The subsidies, the bursaries, the certificates that I mentioned above are only a small part of our annual expenditure, and the fact that we can continue with our mission is only made possible by exceptionally generous funding.  In March 2022 we received R200 000 from Concord Trust, and R218 000 from the National Lotteries Distribution Trust Fund in September 2022.  Without such generosity we, like so many other organisations and companies and individual artists, would not survive.  And without such generosity, every person I mentioned above, and in particular, all the entrants, not only in the past year, but for the next years, many thousands of young people will be the beneficiaries, will be able to experience and enjoy and develop their skills in communication.  They, and we, are exceptionally grateful.

In the financially hard times we live in, the arts are seen as a luxury, and one of the first targets of cuts.  I can but dream, but imagine if we had the resources to mount festivals in every school in our country, and that every pupil not only participated, but also was sponsored to enter by financial corporations, besides the Department of Education, because they recognise that investing in the arts is an imperative. 

And, as in the past, we are also  very grateful to Fenella Rivalland and her company, Loud Crowd Media, for her interest and her artistry in designing the logo for SADASA, and for keeping our website up-to-date and so user friendly.  So, too, thanks to Vyvienne Ball for the meticulously edited and interesting editions of ‘The Platform’, now in its twenty-second year.

Important as Professor Elizabeth Sneddon’s vision was of the use of speech and drama as vital to education in our city and country, a vision is abstract.  No vision can be realised in concrete terms without people to implement it, and no vision can be sustained without people to support, foster and sustain it.  To my colleagues on the Executive Committee, thank you so much for your valued support, for your belief in the vision, and for your continuing loyalty and commitment to the cause we believe in.  Margie Marnewick, who, as Vice-Chairman, is always so willing to assist and offer the benefits of her wisdom and guidance, and, alphabetically by surname, Brett Beiles, Rosanne Hurly-Coyne, Mbali Nguse, Philippa Savage, David Spiteri, and Jean van Elden. 

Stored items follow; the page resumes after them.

(** * basin-coding: a shallow embedding of src/src/basin_coding.js

    JavaScript strings are sequences of UTF-16 code units; an alphabet or an
    encoded text is modelled as [list Z] of code units.  Numbers are JS
    doubles, but every quantity the encoder and decoder compute on their
    normal paths is an integer below 2^53 (interval bounds stay below 2^40,
    and the products below 2^48), so the double arithmetic is exact there and
    [Z] models it:
    - [Math.floor(a / b)] with [b > 0] is [Z.div a b];
    - [Math.ceil(x * (1 / 256))] is the ceiling of [x / 256] (multiplying by
      a power of two is exact);
    - [a % b] is [Z.rem a b] (the sign of the result follows [a], as in JS). *)

From Stdlib Require Import ZArith Lia List Ascii String Bool.
From stdpp Require Import base gmap list.

Open Scope Z_scope.

(* ------------------------------------------------------------------ *)
(** ** Errors and outcomes *)

(** What a [throw] in the module carries. *)
Inductive config_problem := TooFewSymbols | TooManySymbols.

Inductive js_error :=
  (** [throw new Error("alphabet must ...")] in the constructors *)
  | ConfigurationError (why : config_problem)
  (** [throw new Error("invalid input string")] in [decode] *)
  | InputError
  (** [StringBuilder.add(undefined)]: reading [undefined.length] throws *)
  | TypeError.

Inductive outcome (A : Type) :=
  | Ok (a : A)
  | Threw (e : js_error).
Arguments Ok {A} a.
Arguments Threw {A} e.

(* ------------------------------------------------------------------ *)
(** ** Constants *)

Definition MIN_ALPHABET_SIZE : Z := 2.
Definition MAX_ALPHABET_SIZE : Z := 256.

Definition codes_of_string (str : string) : list Z :=
  map (fun a => Z.of_nat (nat_of_ascii a)) (list_ascii_of_string str).

Definition DEFAULT_ALPHABET : list Z :=
  codes_of_string
    ("0123456789abcdefghijklmnopqrstuvwxyzABCDEFGHIJKLMNOPQRSTUVWXYZ"
     ++ "!@#$%^*()-=;,./_+{}|:?~")%string.

(** [" \n\r\t\v\f   ".includes(ch)] for a one-unit [ch]. *)
Definition whitespace_units : list Z :=
  [32; 10; 13; 9; 11; 12; 160; 8232; 8233].

Definition isWhitespace (ch : Z) : bool :=
  existsb (Z.eqb ch) whitespace_units.

(* ------------------------------------------------------------------ *)
(** ** calculateParams *)

Record params := mkParams {
  msdDivisor : Z;
  secondMsdDivisor : Z;
  maxDigitsToEmit : Z;
  maxDigitsToDecode : Z
}.

(** [while (msdDivisor <= 0x100_0000_0000) { msdDivisor *= base; ++maxDigitsToDecode }].
    The loop runs forever when [base <= 1]; the fuel (64 rounds, enough for
    every [base >= 2]) turns that into [None]. *)
Fixpoint msd_loop (fuel : nat) (base msd digits : Z) : option (Z * Z) :=
  if msd <=? 2 ^ 40 then
    match fuel with
    | O => None
    | S f => msd_loop f base (msd * base) (digits + 1)
    end
  else Some (msd, digits).

(** [while (tmp < 0x100) { tmp *= base; ++maxDigitsToEmit }] *)
Fixpoint emit_count_loop (fuel : nat) (base tmp count : Z) : option Z :=
  if tmp <? 256 then
    match fuel with
    | O => None
    | S f => emit_count_loop f base (tmp * base) (count + 1)
    end
  else Some count.

Definition calculateParams (base : Z) : option params :=
  match msd_loop 64 base 1 0 with
  | None => None
  | Some (msd, digits) =>
      let msd' := msd / (base * base) in
      let second := msd' / base in
      match emit_count_loop 64 base 1 1 with
      | None => None
      | Some emit => Some (mkParams msd' second emit (digits - 1))
      end
  end.

(* ------------------------------------------------------------------ *)
(** ** Encoder and Decoder objects *)

Record Encoder := mkEncoder { encodingTable : list Z }.
Record Decoder := mkDecoder { decodingTable : gmap Z Z }.

Definition check_alphabet (alphabet : list Z) : option js_error :=
  if Z.of_nat (length alphabet) <? MIN_ALPHABET_SIZE then
    Some (ConfigurationError TooFewSymbols)
  else if MAX_ALPHABET_SIZE <? Z.of_nat (length alphabet) then
    Some (ConfigurationError TooManySymbols)
  else None.

(** [for (let i = alphabet.length; i--;) decodingTable.set(alphabet.charCodeAt(i), i)]:
    the indices are visited from [length - 1] down to [0]. *)
Fixpoint fill_table (alphabet : list Z) (i : nat) (t : gmap Z Z) : gmap Z Z :=
  match i with
  | O => t
  | S i' => fill_table alphabet i' (<[nth i' alphabet 0 := Z.of_nat i']> t)
  end.

Definition build_decodingTable (alphabet : list Z) : gmap Z Z :=
  fill_table alphabet (length alphabet) ∅.

Definition Encoder_new (alphabet : list Z) : outcome Encoder :=
  match check_alphabet alphabet with
  | Some e => Threw e
  | None => Ok (mkEncoder alphabet)
  end.
(** * Price elasticity model ([price_elasticity_model.py])

    A shallow embedding of the class [PriceElasticityModel]: the loader and
    cleaner ([load_data]), the per-category estimator
    ([calculate_elasticity]), the classifier ([_classify_demand] and the
    [can_increase_price] flag), the simulator ([simulate_price_change]) and
    the aggregate reporter ([get_summary_stats], [get_correlation]).

    Numbers.  Python floats are idealised as exact rationals ([Q]) extended
    with [NaN], the one non-finite value the module itself produces (missing
    cells, the mean of an empty column).  Infinities are outside the model,
    and so is rounding, with one exception: in the correlation, whether a
    column differs from its computed mean decides between a number and
    [NaN], so the mean NumPy computes is kept apart from the exact mean.  The
    correlation coefficient needs a square root and lives in [R].

    Effects.  A method is a function from the object's state to the new state
    and a [result]: a value or the exception raised.  Attribute updates made
    before an exception is raised stay in the returned state, as in Python. *)

From Stdlib Require Import List String Ascii Bool Arith ZArith QArith Qabs.
From Stdlib Require Import Lia Lqa Permutation Sorted.
From Stdlib Require Import Reals Lra Qreals.
Import ListNotations.

Open Scope string_scope.
Open Scope Q_scope.

(** ** Floats *)

Inductive float : Type :=
| Fin (q : Q)
| NaN.

Definition Qltb (x y : Q) : bool := negb (Qle_bool y x).

(** [x < y], [x > y] and [x == y] on floats: every comparison with [NaN] is
    false. *)
Definition fltb (x y : float) : bool :=
  match x, y with
  | Fin a, Fin b => Qltb a b
  | _, _ => false
  end.

Definition fgtb (x y : float) : bool := fltb y x.

Definition feqb (x y : float) : bool :=
  match x, y with
  | Fin a, Fin b => Qeq_bool a b
  | _, _ => false
  end.

Definition fmul (x y : float) : float :=
  match x, y with
  | Fin a, Fin b => Fin (a * b)
  | _, _ => NaN
  end.

Definition isnan (x : float) : bool :=
  match x with
  | NaN => true
  | Fin _ => false
  end.

(** Equality of floats as numbers: [Qeq] on finite values (two fractions of
    the same value are the same float). *)
Definition feq (x y : float) : Prop :=
  match x, y with
  | Fin a, Fin b => a == b
  | NaN, NaN => True
  | _, _ => False
  end.

(** ** Exceptions and results *)

Inductive exn : Type :=
| KeyError (missing : list string)
| TypeError
| ValueError.

Inductive result (A : Type) : Type :=
| Return (a : A)
| Raise (e : exn).

Arguments Return {A} a.
Arguments Raise {A} e.

Definition bind {A B : Type} (r : result A) (k : A -> result B) : result B :=
  match r with
  | Return a => k a
  | Raise e => Raise e
  end.

Notation "x <- r ;; k" := (bind r (fun x => k))
  (at level 61, r at next level, right associativity).

(** ** Series reductions (pandas skips [NaN] in [sum], [mean], [median]) *)

Fixpoint dropna_values (xs : list float) : list Q :=
  match xs with
  | [] => []
  | Fin q :: xs' => q :: dropna_values xs'
  | NaN :: xs' => dropna_values xs'
  end.

Definition Qsum (qs : list Q) : Q := fold_right Qplus 0 qs.

Definition series_sum (xs : list float) : float := Fin (Qsum (dropna_values xs)).

Definition series_mean (xs : list float) : float :=
  match dropna_values xs with
  | [] => NaN
  | qs => Fin (Qsum qs / inject_Z (Z.of_nat (List.length qs)))
  end.

Fixpoint Qinsert (x : Q) (l : list Q) : list Q :=
  match l with
  | [] => [x]
  | y :: l' => if Qle_bool x y then x :: l else y :: Qinsert x l'
  end.

Definition Qsort (l : list Q) : list Q := fold_right Qinsert [] l.

Definition series_median (xs : list float) : float :=
  match dropna_values xs with
  | [] => NaN
  | qs =>
      let s := Qsort qs in
      let n := List.length s in
      if Nat.even n
      then Fin ((nth (n / 2 - 1) s 0 + nth (n / 2) s 0) / 2)
      else Fin (nth (n / 2) s 0)
  end.

(** ** Tables read from CSV ([self.df]) *)

(** A cell is a number (a missing value is [NaN]) or text. *)
Inductive cell : Type :=
| Number (x : float)
| Text (s : string).

(** A data frame as read by [pd.read_csv]: the column labels and the rows,
    each row giving its cells in label order (a short row is padded with
    missing values).  A column read from CSV is homogeneous: numbers, or text
    with missing values; its labels are distinct.  A renaming can make two
    labels equal; pandas then answers [d[label]] with a sub-frame, which is
    not modelled: the properties of the loader are stated for labels that stay
    distinct. *)
Record DataFrame : Type := {
  columns : list string;
  rows : list (list cell)
}.

Definition len (d : DataFrame) : nat := List.length (rows d).

Fixpoint index_of (label : string) (labels : list string) : option nat :=
  match labels with
  | [] => None
  | l :: labels' =>
      if String.eqb l label then Some O
      else option_map S (index_of label labels')
  end.

Definition has_column (label : string) (d : DataFrame) : bool :=
  match index_of label (columns d) with
  | Some _ => true
  | None => false
  end.

Definition cell_at (i : nat) (row : list cell) : cell := nth i row (Number NaN).

(** [d[label]]: the cells of a column, or [KeyError]. *)
Definition get_column (label : string) (d : DataFrame) : result (list cell) :=
  match index_of label (columns d) with
  | Some i => Return (map (cell_at i) (rows d))
  | None => Raise (KeyError [label])
  end.

(** Boolean indexing [d[mask]], the mask given row by row. *)
Definition select_rows (keep : list cell -> bool) (d : DataFrame) : DataFrame :=
  {| columns := columns d; rows := filter keep (rows d) |}.

(** A Python dict with string keys, as an association list: assigning to a
    key already present replaces its value. *)
Definition dict : Type := list (string * string).

Fixpoint dict_set (k v : string) (m : dict) : dict :=
  match m with
  | [] => [(k, v)]
  | (k', v') :: m' =>
      if String.eqb k' k then (k', v) :: m' else (k', v') :: dict_set k v m'
  end.

Fixpoint dict_get (k : string) (m : dict) : option string :=
  match m with
  | [] => None
  | (k', v') :: m' => if String.eqb k' k then Some v' else dict_get k m'
  end.

(** [d.rename(columns=mapper)]: labels absent from the mapper are kept, keys
    of the mapper absent from the frame are ignored. *)
Definition rename (mapper : dict) (d : DataFrame) : DataFrame :=
  {| columns := map (fun l => match dict_get l mapper with
                              | Some l' => l'
                              | None => l
                              end) (columns d);
     rows := rows d |}.

Definition cell_isna (c : cell) : bool :=
  match c with
  | Number x => isnan x
  | Text _ => false
  end.

(** The cell of [row] under [label] (rows are read through the labels of
    their frame). *)
Definition cell_of (d : DataFrame) (label : string) (row : list cell) : cell :=
  match index_of label (columns d) with
  | Some i => cell_at i row
  | None => Number NaN
  end.

(** The labels of [subset] that are not columns of [d]. *)
Definition missing_labels (subset : list string) (d : DataFrame) : list string :=
  filter (fun l => negb (has_column l d)) subset.

(** [d.dropna(subset=labels)]: [KeyError] listing the labels that are not
    columns, otherwise the rows with no missing value under [labels]. *)
Definition dropna (subset : list string) (d : DataFrame) : result DataFrame :=
  match missing_labels subset d with
  | [] =>
      Return (select_rows
                (fun row => forallb (fun l => negb (cell_isna (cell_of d l row))) subset)
                d)
  | missing => Raise (KeyError missing)
  end.

(** The cells of a column as floats; comparing a text cell with a number, or
    taking its logarithm, raises [TypeError]. *)
Fixpoint to_numeric (cells : list cell) : result (list float) :=
  match cells with
  | [] => Return []
  | Number x :: cells' => xs <- to_numeric cells' ;; Return (x :: xs)
  | Text _ :: _ => Raise TypeError
  end.

Definition numeric_column (label : string) (d : DataFrame) : result (list float) :=
  cells <- get_column label d ;; to_numeric cells.

(** One entry of the mask [d[label] > 0]. *)
Definition gt_zero (d : DataFrame) (label : string) (row : list cell) : bool :=
  match cell_of d label row with
  | Number x => fgtb x (Fin 0)
  | Text _ => false
  end.

(** Equality of category labels, [df['category'] == category]: a missing
    label equals nothing, not even itself. *)
Definition cell_eqb (a b : cell) : bool :=
  match a, b with
  | Number x, Number y => feqb x y
  | Text s, Text t => String.eqb s t
  | _, _ => false
  end.

(** Identity of labels for [unique()]: as [cell_eqb], but all missing labels
    count as one value. *)
Definition cell_same (a b : cell) : bool :=
  match a, b with
  | Number NaN, Number NaN => true
  | _, _ => cell_eqb a b
  end.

As you are all aware, and as we were all shocked, for personal reasons Vyvienne Ball resigned as from 31 December 2022.   Vyvienne, who joined the Association as the then Festival Convenor on 1 February 1999 did so much more than anyone to fulfil all that I have said of the vision.  Vyvienne will be sorely missed.  We have already passed on our gratitude to her when we celebrated her contribution to the Association on 10 March, but I want to add the following response, which was written the following day, from Di Paterson, a stalwart supporter and adjudicator:

“Dear Rosanne,

Graeme and I would like to thank you, Mervyn and the committee for the excellent send off celebration for Vyv.  A fitting tribute to a wonderful person.  It was so good to catch up with colleagues and special people.  We wish you great success and happiness Rosanne in your new venture and know you will give it your best.  A hard act to follow but right up your street.  I can’t think of a better person to fit the role.  Thank you all not only for the happy party but for all you do to keep SADASA up and running and playing such an important role in the schools and lives of our young people.

Heartfelt thanks from both of us.”    

I concur with all that Di has written, and can say with assurance and conviction that Rosanne has, in just two months, proved that she is indeed the best “person to fit the role” of our new Festival Director.

And thank you all, too, for your kind attendance and attention.  I present this report to you for adoption.